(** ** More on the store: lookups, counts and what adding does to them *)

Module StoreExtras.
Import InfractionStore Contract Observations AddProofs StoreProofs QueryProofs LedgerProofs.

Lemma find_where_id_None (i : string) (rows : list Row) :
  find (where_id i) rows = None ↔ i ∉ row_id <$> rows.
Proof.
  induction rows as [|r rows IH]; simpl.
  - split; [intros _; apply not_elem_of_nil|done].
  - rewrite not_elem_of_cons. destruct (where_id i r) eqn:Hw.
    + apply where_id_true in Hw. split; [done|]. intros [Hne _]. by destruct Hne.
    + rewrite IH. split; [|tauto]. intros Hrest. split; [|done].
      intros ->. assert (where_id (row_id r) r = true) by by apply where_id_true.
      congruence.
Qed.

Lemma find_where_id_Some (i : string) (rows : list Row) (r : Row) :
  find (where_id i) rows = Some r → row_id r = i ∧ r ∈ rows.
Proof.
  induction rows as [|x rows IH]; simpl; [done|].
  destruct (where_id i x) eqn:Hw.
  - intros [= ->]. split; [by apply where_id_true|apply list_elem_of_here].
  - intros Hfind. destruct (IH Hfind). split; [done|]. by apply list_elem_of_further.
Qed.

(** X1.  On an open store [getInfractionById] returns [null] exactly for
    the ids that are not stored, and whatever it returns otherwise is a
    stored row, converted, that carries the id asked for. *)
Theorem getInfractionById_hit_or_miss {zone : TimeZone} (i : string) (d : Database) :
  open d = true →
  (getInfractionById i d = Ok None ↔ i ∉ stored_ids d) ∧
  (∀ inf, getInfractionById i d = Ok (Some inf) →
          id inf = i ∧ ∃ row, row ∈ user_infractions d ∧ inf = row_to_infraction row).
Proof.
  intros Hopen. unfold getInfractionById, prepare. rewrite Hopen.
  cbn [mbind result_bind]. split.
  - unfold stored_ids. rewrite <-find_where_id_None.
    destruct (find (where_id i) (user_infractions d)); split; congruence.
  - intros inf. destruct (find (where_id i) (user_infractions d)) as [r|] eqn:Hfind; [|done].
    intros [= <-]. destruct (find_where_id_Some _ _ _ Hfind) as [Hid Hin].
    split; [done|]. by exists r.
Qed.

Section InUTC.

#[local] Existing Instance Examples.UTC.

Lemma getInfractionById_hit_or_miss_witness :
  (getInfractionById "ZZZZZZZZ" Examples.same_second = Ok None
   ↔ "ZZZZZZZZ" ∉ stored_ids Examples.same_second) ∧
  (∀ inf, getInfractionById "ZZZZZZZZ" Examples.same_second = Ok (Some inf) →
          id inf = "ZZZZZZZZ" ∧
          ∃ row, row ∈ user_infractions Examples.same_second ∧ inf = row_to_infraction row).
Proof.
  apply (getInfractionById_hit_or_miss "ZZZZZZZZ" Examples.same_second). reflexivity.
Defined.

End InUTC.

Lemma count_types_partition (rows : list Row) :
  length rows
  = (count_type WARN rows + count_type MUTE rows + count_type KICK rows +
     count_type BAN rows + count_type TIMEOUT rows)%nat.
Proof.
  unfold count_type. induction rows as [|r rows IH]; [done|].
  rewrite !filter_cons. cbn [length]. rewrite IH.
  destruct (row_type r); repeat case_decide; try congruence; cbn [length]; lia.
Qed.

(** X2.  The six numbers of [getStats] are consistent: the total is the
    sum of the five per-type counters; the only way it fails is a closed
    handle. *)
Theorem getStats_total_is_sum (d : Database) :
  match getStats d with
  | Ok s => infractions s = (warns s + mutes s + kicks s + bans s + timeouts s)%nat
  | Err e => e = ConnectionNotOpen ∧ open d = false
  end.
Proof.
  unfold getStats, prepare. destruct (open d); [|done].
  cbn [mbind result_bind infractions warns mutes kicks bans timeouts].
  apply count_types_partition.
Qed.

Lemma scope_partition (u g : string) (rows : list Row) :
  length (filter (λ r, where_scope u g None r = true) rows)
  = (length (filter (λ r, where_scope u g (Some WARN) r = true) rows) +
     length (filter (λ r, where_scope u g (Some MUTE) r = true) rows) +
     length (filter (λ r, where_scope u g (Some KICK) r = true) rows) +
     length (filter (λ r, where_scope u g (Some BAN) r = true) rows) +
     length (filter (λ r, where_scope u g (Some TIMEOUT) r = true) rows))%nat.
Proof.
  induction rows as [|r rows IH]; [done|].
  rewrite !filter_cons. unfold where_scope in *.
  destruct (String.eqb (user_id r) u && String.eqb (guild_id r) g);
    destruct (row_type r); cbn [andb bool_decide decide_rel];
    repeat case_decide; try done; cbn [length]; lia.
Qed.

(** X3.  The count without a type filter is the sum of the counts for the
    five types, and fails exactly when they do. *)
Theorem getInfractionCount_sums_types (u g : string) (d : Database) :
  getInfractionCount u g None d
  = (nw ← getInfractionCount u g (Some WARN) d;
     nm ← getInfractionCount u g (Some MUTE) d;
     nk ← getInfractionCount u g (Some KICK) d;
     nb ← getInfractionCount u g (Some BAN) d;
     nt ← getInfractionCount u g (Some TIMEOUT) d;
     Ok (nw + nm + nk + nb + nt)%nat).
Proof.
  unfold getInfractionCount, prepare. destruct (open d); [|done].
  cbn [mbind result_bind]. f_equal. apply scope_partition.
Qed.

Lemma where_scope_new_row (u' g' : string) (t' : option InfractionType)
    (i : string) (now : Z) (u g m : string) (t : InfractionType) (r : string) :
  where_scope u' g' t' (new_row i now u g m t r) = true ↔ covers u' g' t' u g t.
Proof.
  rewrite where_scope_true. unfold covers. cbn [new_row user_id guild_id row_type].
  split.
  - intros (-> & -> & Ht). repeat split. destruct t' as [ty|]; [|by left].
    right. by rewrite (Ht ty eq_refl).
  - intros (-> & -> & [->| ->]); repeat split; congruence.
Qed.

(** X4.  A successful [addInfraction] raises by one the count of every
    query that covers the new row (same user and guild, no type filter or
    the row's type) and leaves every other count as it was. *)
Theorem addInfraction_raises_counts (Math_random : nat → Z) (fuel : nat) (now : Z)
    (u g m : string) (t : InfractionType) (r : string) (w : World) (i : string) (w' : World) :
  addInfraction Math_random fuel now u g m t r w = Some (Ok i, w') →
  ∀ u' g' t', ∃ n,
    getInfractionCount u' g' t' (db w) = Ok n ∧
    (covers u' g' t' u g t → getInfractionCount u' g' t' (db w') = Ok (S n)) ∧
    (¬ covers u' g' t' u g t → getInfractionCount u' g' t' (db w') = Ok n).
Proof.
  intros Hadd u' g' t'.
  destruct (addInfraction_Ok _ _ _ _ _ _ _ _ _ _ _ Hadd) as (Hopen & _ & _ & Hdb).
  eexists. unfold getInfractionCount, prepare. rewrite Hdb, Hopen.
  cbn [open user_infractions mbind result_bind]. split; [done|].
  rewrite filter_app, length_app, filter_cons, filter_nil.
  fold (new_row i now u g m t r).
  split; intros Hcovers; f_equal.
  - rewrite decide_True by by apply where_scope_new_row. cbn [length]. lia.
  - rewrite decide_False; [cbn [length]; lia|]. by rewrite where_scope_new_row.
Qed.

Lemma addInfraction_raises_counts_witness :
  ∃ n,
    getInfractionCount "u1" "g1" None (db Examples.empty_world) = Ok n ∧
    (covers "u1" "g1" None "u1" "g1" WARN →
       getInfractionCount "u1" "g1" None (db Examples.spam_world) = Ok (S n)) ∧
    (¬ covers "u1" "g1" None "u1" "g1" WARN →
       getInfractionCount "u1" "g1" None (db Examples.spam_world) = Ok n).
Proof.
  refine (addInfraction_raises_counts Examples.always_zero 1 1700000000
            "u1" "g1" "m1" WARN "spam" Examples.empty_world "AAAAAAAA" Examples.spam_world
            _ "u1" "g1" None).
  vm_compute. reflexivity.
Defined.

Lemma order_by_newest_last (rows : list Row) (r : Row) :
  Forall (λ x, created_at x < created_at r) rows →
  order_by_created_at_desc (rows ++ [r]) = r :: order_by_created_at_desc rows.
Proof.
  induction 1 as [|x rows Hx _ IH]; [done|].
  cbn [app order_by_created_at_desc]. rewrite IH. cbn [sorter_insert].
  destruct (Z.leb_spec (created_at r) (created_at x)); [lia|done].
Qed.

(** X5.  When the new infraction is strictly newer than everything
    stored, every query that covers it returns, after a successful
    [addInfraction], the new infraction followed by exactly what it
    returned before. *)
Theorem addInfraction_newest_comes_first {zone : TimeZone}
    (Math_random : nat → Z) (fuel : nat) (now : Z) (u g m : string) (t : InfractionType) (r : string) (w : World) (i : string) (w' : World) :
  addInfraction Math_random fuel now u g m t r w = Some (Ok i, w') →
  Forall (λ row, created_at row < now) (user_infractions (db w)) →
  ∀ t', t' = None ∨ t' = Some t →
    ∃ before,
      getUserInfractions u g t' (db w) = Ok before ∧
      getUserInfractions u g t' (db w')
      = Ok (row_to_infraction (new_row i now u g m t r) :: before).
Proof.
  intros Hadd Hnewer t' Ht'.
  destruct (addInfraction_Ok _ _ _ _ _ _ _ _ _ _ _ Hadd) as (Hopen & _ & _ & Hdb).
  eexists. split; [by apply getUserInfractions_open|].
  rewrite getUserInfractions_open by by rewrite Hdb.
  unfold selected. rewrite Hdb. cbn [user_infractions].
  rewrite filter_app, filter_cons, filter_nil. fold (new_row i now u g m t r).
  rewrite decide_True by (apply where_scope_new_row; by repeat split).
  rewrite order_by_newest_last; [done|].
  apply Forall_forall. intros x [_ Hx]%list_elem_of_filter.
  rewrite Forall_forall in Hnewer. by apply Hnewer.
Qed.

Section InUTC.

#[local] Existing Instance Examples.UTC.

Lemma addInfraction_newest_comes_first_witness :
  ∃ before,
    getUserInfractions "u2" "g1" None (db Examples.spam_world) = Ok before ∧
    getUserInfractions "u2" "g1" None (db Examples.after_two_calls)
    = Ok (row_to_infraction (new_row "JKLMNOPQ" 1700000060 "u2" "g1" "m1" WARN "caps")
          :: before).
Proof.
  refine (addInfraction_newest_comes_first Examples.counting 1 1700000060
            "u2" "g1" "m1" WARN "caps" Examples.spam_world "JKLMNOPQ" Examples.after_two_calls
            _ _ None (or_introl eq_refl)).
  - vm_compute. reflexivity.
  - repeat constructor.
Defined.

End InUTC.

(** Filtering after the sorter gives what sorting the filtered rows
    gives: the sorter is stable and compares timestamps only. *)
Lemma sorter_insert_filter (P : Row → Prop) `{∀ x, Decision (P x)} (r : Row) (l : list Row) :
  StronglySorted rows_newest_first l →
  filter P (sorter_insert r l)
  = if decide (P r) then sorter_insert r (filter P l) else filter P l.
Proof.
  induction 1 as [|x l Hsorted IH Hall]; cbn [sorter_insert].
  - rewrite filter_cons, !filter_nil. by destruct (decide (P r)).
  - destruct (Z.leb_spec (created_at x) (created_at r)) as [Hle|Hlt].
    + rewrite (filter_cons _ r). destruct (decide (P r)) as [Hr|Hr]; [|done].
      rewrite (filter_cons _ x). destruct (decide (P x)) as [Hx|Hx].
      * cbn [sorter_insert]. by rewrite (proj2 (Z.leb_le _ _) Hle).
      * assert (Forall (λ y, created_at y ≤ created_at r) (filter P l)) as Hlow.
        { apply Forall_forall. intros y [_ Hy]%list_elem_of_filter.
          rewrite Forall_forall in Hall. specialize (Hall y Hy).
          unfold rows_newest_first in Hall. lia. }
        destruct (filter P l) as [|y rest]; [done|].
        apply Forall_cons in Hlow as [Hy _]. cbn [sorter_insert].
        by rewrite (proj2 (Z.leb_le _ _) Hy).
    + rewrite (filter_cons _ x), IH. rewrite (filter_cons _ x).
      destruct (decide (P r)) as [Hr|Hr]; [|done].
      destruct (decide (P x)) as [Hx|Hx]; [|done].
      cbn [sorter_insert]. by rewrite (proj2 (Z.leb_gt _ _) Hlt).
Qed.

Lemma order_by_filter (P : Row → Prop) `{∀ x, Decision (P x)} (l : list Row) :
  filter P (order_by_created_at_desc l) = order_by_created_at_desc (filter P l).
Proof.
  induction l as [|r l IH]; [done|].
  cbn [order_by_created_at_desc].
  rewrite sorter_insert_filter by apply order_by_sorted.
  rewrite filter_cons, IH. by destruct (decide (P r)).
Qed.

---*---

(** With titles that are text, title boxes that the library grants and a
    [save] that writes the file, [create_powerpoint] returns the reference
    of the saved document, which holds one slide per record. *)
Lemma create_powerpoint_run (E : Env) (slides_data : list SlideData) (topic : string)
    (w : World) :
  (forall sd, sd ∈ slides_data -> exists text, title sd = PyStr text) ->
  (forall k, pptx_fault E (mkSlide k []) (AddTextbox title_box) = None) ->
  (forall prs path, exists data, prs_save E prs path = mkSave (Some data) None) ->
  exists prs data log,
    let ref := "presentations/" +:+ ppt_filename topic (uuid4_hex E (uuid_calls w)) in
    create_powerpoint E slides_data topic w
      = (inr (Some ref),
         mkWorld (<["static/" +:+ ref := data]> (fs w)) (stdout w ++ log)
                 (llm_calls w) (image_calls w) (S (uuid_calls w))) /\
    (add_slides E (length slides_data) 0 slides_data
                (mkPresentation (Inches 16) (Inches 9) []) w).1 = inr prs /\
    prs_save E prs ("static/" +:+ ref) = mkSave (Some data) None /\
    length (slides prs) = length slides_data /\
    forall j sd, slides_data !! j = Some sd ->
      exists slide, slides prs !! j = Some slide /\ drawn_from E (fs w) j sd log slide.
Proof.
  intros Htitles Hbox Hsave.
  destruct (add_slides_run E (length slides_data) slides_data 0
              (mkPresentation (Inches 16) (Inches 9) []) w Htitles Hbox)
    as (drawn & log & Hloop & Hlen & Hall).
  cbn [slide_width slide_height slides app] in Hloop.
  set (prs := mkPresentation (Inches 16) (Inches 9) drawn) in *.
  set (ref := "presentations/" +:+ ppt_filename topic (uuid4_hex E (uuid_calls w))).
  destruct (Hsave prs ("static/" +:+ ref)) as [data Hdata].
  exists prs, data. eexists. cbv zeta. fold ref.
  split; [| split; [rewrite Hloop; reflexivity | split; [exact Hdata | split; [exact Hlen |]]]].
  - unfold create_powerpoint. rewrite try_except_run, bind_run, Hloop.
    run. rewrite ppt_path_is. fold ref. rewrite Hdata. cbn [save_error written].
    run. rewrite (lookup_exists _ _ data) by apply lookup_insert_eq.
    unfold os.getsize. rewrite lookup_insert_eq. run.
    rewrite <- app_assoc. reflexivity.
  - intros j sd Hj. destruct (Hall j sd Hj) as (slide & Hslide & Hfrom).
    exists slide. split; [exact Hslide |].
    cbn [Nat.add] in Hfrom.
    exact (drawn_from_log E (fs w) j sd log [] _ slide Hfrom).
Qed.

---*---

Go through the data above and return each line containing the string "gives".

(** Filtering after the sorter gives what sorting the filtered rows
    gives: the sorter is stable and compares timestamps only. *)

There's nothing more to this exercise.